**Directions**:
Looking at the entries below, state how many lines contain the word "Variable". Give the number alone.

### Given entries ###

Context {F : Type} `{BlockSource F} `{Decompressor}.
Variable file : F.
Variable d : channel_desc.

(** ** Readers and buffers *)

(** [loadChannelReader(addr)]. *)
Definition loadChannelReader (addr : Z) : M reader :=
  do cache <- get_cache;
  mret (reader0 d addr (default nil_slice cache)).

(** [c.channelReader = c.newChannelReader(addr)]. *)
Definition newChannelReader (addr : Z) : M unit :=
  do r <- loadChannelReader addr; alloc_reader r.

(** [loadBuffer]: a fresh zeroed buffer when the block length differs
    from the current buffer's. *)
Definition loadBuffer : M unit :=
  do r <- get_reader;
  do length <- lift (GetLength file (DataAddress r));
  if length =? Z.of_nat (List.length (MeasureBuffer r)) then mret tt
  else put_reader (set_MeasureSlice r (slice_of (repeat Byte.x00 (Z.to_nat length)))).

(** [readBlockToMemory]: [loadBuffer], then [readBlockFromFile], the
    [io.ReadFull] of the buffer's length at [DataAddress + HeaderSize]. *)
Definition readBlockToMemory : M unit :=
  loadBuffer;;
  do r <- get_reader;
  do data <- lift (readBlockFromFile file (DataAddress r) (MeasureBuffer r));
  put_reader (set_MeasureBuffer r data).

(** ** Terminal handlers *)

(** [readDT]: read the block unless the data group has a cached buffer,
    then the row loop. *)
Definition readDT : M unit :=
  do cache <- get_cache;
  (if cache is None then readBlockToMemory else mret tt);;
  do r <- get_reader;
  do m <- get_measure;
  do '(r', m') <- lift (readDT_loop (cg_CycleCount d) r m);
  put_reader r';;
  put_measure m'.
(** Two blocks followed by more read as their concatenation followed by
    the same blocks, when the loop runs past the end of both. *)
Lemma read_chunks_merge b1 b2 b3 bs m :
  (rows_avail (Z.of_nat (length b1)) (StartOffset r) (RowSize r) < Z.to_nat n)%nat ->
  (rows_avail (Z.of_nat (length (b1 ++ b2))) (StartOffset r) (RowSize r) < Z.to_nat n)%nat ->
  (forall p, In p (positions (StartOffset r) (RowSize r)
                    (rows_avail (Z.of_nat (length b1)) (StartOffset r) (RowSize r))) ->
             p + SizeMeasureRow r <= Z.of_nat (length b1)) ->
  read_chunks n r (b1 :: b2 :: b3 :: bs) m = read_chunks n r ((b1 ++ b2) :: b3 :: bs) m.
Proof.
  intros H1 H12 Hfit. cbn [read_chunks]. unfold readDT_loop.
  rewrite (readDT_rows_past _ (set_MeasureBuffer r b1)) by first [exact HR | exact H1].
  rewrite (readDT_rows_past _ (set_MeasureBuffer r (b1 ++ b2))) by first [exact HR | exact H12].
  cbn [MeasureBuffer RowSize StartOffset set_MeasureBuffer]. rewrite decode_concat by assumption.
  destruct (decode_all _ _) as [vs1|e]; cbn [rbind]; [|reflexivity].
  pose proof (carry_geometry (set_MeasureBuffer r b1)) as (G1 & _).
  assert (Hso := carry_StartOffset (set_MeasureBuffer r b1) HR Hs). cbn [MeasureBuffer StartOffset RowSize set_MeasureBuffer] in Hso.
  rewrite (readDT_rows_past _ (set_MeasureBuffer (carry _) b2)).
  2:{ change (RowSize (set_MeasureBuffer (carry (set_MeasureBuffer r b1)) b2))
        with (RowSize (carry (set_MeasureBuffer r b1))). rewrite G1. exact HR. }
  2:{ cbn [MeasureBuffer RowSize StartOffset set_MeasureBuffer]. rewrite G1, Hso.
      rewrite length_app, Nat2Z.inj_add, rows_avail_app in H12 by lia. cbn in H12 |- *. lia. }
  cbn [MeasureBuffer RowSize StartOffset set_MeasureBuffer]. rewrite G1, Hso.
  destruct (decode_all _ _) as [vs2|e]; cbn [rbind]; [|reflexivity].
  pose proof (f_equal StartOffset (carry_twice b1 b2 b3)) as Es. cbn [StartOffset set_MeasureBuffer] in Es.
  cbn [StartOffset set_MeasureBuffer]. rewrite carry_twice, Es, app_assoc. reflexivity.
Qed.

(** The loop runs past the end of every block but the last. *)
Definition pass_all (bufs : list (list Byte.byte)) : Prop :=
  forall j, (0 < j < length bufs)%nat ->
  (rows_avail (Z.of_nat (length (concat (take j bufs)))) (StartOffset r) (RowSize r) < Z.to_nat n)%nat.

###
### Given entries ###

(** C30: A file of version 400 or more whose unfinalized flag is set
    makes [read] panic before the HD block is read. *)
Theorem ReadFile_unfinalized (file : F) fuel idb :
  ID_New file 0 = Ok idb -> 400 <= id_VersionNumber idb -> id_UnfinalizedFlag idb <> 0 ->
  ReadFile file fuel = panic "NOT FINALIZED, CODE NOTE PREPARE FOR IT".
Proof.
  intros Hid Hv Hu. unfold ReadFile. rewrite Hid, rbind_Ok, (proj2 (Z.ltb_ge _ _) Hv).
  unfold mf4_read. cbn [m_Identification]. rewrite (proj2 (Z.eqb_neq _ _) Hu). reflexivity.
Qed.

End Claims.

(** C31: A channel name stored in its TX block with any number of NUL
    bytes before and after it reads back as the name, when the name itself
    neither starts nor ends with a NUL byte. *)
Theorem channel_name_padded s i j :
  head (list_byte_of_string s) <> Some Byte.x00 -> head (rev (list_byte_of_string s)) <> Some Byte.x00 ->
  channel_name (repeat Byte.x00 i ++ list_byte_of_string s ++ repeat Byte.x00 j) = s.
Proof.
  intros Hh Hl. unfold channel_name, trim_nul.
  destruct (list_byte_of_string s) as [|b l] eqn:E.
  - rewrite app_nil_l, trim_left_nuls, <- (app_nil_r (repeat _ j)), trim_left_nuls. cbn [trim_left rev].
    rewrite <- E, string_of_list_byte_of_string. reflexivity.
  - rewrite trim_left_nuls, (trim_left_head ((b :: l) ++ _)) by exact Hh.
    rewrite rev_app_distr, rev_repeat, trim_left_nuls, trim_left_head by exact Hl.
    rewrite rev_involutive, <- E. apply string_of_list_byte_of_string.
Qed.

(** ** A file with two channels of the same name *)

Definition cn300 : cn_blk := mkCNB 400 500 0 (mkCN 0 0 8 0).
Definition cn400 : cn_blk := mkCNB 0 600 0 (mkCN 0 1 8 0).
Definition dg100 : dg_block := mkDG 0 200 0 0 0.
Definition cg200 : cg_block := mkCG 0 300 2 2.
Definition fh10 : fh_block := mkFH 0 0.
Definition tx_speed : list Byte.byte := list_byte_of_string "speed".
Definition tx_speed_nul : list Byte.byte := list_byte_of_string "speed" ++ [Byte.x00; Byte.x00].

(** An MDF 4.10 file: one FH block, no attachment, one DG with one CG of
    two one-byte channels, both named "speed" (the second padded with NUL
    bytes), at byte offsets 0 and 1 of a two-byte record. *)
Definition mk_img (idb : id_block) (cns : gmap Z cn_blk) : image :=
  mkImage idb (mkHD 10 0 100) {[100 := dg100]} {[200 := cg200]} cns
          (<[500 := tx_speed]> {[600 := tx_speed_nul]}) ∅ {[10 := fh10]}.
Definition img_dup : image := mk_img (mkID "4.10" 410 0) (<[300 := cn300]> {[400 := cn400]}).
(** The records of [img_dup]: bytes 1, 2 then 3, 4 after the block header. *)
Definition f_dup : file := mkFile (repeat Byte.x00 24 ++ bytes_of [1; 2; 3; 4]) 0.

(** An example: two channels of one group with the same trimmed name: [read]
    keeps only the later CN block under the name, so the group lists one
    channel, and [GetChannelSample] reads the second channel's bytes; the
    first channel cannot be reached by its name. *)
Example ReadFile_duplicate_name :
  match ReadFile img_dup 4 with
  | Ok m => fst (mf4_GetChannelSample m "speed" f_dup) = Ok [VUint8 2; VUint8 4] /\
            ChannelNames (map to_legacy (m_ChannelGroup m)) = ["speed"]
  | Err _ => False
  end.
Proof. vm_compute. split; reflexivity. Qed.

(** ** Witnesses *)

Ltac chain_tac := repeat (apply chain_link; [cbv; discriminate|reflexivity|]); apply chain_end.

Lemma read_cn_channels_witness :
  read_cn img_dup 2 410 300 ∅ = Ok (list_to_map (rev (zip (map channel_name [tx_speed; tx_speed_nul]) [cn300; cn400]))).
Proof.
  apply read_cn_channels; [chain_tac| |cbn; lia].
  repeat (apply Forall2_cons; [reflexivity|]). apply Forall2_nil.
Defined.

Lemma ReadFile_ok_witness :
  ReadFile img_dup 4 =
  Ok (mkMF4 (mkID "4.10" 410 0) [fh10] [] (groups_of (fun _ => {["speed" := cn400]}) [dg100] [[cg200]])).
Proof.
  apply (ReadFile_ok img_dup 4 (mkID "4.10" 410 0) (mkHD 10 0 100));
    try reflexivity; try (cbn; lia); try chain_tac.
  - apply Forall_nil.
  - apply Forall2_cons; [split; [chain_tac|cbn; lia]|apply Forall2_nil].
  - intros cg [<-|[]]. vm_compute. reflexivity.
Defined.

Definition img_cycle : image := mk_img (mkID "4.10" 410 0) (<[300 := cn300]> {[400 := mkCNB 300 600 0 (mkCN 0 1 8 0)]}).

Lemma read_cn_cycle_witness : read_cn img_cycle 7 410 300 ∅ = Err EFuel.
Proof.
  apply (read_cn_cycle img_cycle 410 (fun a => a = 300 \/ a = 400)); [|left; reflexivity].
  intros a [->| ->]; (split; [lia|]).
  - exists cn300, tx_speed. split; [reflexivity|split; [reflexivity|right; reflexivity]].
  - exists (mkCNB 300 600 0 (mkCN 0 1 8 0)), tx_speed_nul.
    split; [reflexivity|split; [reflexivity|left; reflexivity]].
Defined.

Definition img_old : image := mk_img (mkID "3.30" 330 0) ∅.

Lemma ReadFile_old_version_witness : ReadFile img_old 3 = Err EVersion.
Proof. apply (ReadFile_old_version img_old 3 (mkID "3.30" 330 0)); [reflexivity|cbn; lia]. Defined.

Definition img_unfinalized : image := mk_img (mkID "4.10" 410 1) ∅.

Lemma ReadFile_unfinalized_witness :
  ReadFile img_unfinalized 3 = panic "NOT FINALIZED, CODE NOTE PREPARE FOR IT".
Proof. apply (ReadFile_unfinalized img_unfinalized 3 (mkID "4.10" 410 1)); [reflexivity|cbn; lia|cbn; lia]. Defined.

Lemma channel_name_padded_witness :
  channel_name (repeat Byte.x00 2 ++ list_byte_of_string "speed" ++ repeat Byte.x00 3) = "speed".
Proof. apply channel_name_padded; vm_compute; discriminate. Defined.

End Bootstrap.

###

**Result for this exercise**:
2